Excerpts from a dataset
──────
Lemma fanOut_same m q ord h h' :
  h_broadcast h = m :: q -> fanOut m ord (set_broadcast h q) = Some h' ->
  broadcasts h' = broadcasts h /\ forall f, is_Some (h_fleets h' !! f) <-> is_Some (h_fleets h !! f).
Proof.
  unfold fanOut, broadcasts. intros Hq. rewrite Hq. simpl.
  destruct (h_fleets h !! bm_fleetID m) as [cs|] eqn:Hcs.
  - destruct (fan_loop _ _ _ _) as [[cs' cm]|]; [|done]. simpl. intros [= <-]. simpl.
    split; [by rewrite <- (assoc_L (++))|]. intros f.
    destruct (decide (bm_fleetID m = f)) as [<-|Hne];
      [by rewrite lookup_insert_eq, Hcs; split; eauto|by rewrite lookup_insert_ne].
  - intros [= <-]. simpl. split; [by rewrite <- (assoc_L (++))|done].
Qed.

(** Broadcasts are never lost or reordered. *)
Lemma hub_next_broadcasts h h' :
  hub_next h h' -> exists new, broadcasts h' = broadcasts h ++ new.
Proof.
  intros Hs. unfold hub_next in Hs. remember (Some h') as o eqn:E.
  destruct Hs; try injection E as <-; try (exists []; rewrite app_nil_r; reflexivity).
  - exists []. rewrite app_nil_r. by apply (addClient_same c (set_register h q)).
  - exists []. rewrite app_nil_r. by apply (removeClient_same c (set_unregister h q)).
  - exists []. rewrite app_nil_r. by apply (fanOut_same m q ord h h').
  - exists []. rewrite app_nil_r. by apply shutdown_same.
  - exists [m]. unfold broadcasts. simpl. apply (assoc_L (++)).
Qed.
──────
A verbatim transcription is needed of the lines above, starting at the line with "- exists []. rewrite app_nil_r. by apply (addClient_same" and ending at the line with "- exists []. rewrite app_nil_r. by apply shutdown_same.", both included, and of nothing else.

  - exists []. rewrite app_nil_r. by apply (addClient_same c (set_register h q)).
  - exists []. rewrite app_nil_r. by apply (removeClient_same c (set_unregister h q)).
  - exists []. rewrite app_nil_r. by apply (fanOut_same m q ord h h').
  - exists []. rewrite app_nil_r. by apply shutdown_same.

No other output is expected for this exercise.